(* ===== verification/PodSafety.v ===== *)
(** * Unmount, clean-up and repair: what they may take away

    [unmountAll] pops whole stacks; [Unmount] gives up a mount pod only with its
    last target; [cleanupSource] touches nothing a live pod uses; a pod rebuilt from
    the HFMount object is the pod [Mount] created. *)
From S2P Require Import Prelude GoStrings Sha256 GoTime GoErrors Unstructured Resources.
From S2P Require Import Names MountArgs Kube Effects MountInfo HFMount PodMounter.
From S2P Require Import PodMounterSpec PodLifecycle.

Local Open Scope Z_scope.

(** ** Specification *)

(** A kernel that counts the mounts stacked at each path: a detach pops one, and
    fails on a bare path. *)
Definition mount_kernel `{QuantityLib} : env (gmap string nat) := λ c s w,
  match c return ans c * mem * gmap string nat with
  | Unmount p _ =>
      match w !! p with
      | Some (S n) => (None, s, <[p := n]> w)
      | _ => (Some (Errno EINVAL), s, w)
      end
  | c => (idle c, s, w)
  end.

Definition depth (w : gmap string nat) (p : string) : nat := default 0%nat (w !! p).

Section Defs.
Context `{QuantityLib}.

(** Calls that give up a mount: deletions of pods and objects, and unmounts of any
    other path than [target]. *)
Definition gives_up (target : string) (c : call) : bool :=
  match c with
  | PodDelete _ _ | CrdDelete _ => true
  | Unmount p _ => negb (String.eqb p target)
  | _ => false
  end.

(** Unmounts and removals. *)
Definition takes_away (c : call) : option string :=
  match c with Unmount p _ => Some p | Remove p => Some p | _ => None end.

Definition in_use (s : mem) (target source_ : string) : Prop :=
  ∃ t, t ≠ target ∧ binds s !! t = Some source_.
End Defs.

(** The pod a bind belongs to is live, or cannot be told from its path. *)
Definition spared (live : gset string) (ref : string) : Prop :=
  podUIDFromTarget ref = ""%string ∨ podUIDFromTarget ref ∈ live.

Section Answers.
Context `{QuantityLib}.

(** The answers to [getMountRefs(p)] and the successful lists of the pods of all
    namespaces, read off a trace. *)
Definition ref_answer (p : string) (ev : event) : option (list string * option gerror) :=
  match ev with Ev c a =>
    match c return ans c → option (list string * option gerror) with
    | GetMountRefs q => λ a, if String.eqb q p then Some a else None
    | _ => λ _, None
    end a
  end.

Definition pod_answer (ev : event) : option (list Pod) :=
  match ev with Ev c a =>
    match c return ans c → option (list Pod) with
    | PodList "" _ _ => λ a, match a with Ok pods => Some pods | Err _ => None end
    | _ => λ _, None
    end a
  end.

------------------------

Take the records above and return, word for word, only the lines that fall from the line with "ref ∈ live." to the line with "namespaces, read off a trace. *)", both of them included.

### Written response
  podUIDFromTarget ref = ""%string ∨ podUIDFromTarget ref ∈ live.

Section Answers.
Context `{QuantityLib}.

(** The answers to [getMountRefs(p)] and the successful lists of the pods of all
    namespaces, read off a trace. *)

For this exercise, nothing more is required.